Входной билет в «Мабилль» стоил для кавалеров пять франков, для дам — один франк. Танцевать на улице было уже слишком холодно, зато внутри, в помещении — что за жара, что за сутолока, что за грохот! Пестрая, разноцветная толпа трясется, будто в лихорадке, женщины напропалую виляют задом в бешеном ритме «chahut» — как он все-таки малопристоен, этот танец, придуманный в середине века, по-русски для него и названия-то нет никакого… Юбки летят по воздуху, рты смеются, лбы от непрерывного адского кружения покрыты потом… Женский визг время от времени перекрывает звуки оркестра… На родине я никогда не присутствовал при подобном безобразии, никогда не был в таком месте. И, глядя на стольких людей с безумно-радостными взглядами, думал, а не провалился ли я внезапно в ад наслаждений? Именно что в ад, не вознесся в райские кущи! Эти люди, беззаветно преданные пустяку, ерунде, какую вину искупают они здесь, в самом пекле? Воздух провонял мерзкими духами. Публика совершенно явно состояла в основном из легкодоступных и падких на удовольствия лореток, девиц на час, сбитых с панталыку буржуа, лжеденди, ищущих фортуны, идущей прямо в руки… Адель словно наэлектризовали: просто-таки застоявшаяся цирковая лошадь, которую выпустили наконец на манеж. Она немедля меня бросила, пойдя за седеющим толстячком с усами и бакенбардами, на пузе которого висела в два ряда золотая цепь с довольно грубыми звеньями, вся сплошь завешенная брелоками. Удаляясь, моя странная подруга послала мне знак рукой, потерев пальцами так, будто сминала шелковую бумажку. Что бы это такое могло быть? Но что бы то ни было, едва она скрылась из виду, я направился к двери.

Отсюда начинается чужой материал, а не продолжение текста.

(** * Cargo Clash: simulation core

    A shallow embedding of the tick engine (backend/app/game_engine.py),
    the combat and travel handlers (backend/app/routers/combat.py,
    backend/app/routers/vehicles.py) and the connection registry
    (backend/app/websocket_manager.py), with the properties the design
    document states about them.

    Conventions.
    - Python [int] is [Z]; [a // b] is [Z.div] (floor), [max]/[min] are
      [Z.max]/[Z.min].
    - Python [float] values are modelled by exact rationals [Q]; the
      literals 0.95, 1.05, 0.7, 0.8, 1.2, 0.5 ... are the rationals they
      denote, and [int(x)] is truncation towards zero ([py_int]).  For
      integer prices the products by 0.95 and 1.05 and the ratio tests
      against 1.5 and 0.7 come out the same in binary floating point;
      a product by 0.7 or by a roll can land one unit lower there at
      isolated inputs ([int(90 * 0.7)] is 62 in floating point, 63
      here).  No statement below rests on such an input.
    - [datetime] values are integers counting microseconds; a
      [timedelta] is a difference of such integers.
    - dictionaries are [gmap], Python sets are [gset].
    - the module [random] is a tape of raw words read through a cursor
      ([Random.source]); every call to the module consumes one word.
    - a handler works on the objects its session loaded; [Orm.flush]
      gives what its commit stores for a [JSON] attribute.  Functions
      that return rows say in their comment whether these are the
      session's objects or the rows as stored. *)

From Stdlib Require Import ZArith QArith String List Lia Lqa.
From stdpp Require Import base option gmap strings list fin_maps fin_sets.

Local Open Scope Z_scope.

(** ** Python arithmetic helpers *)

Module Py.

(** [int(x)] on a float: truncation towards zero. *)
Definition py_int (x : Q) : Z := Z.quot (Qnum x) (Z.pos (Qden x)).

(** [x > y] and [x < y] on floats. *)
Definition gt (x y : Q) : bool :=
  match Qcompare x y with Gt => true | _ => false end.
Definition lt (x y : Q) : bool :=
  match Qcompare x y with Lt => true | _ => false end.

(** Truthiness of an optional integer: [None] and [0] are falsy. *)
Definition truthy (x : option Z) : bool :=
  match x with
  | Some v => negb (v =? 0)
  | None => false
  end.

(** [x or y] where [x] is an optional integer. *)
Definition or_else (x : option Z) (y : Z) : Z :=
  match x with
  | Some v => if v =? 0 then y else v
  | None => y
  end.

(** [timedelta(minutes=m)], [timedelta(hours=h)] and a number of
    seconds, in microseconds. *)
Definition minutes (m : Z) : Z := m * 60000000.
Definition hours (h : Z) : Z := h * 3600000000.
Definition seconds (s : Z) : Z := s * 1000000.

End Py.

(** ** What a commit stores (the SQLAlchemy unit of work)

    A scalar column is written as assigned.  The [JSON] columns of
    models.py are declared without mutation tracking: such an attribute
    is written only when the value it holds at the flush differs, under
    [==], from the object the session keeps as its original.  That
    object is the loaded dictionary itself, so what was changed in it in
    place is part of [original] by then, and a dictionary that was only
    changed in place, or replaced by an equal one, is not written. *)

Module Orm.

Definition flush {A} `{EqDecision A} (stored original current : A) : A :=
  if decide (current = original) then stored else current.

End Orm.

(** ** The random module

    The generator is a tape of raw non-negative words.  [random()] keeps
    53 bits of the word and scales them into [0, 1), as CPython does;
    [uniform(a, b)] is [a + (b - a) * random()]; [randint(a, b)] reduces
    the word into the closed range; [choice(l)] indexes with the reduced
    word. *)

Module Random.

Record source := mkSource { draws : nat → Z; cursor : nat }.

Definition M (A : Type) : Type := source → A * source.

Definition ret {A} (x : A) : M A := λ g, (x, g).
Definition bind {A B} (m : M A) (k : A → M B) : M B :=
  λ g, let '(x, g') := m g in k x g'.

Definition next : M Z :=
  λ g, (draws g (cursor g), mkSource (draws g) (S (cursor g))).

Definition two53 : Z := 9007199254740992.

Definition random : M Q :=
  bind next (λ w, ret (Qmake (w mod two53) (Z.to_pos two53))).

Definition uniform (a b : Q) : M Q :=
  bind random (λ u, ret (a + (b - a) * u)%Q).

Definition randint (a b : Z) : M Z :=
  bind next (λ w, ret (a + w mod (b - a + 1))).

Definition choice {A} (d : A) (l : list A) : M A :=
  bind next (λ w, ret (nth (Z.to_nat (w mod Z.of_nat (length l))) l d)).

(** The value a computation returns on a given generator. *)
Definition run {A} (m : M A) (g : source) : A := (m g).1.

(** A generator whose every word is [w]. *)
Definition constant (w : Z) : source := mkSource (λ _, w) 0.

End Random.

#[global] Instance random_ret : MRet Random.M := @Random.ret.
#[global] Instance random_bind : MBind Random.M :=
  λ A B k m, Random.bind m k.

(** ** Models (backend/app/models.py) *)

Inductive MissionStatus :=
  AVAILABLE | ACCEPTED | IN_PROGRESS | COMPLETED | FAILED | EXPIRED.

Inductive CargoType :=
  FOOD | FUEL | ELECTRONICS | WEAPONS | ARTIFACTS | MATERIALS.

На улице моросило, вскоре дождь разошелся всерьез. Было страшно трудно нанять экипаж, чтобы добраться домой, на улицу Миромениль. Здесь, в коридоре, ведущем в мою комнату, я столкнулся с Даниэлем де Рошем, выходившим из своей. Он провел вечер во Французском театре, и отчет его прозвучал так: не стоило даже из дому выходить! А когда узнал, что я только что из танцевального зала «Мабилль», стал меня поздравлять:
— Это одно из самых посещаемых в столице мест! Там собираются и сливки общества, и отбросы его. Ну, нашли обувку по ноге?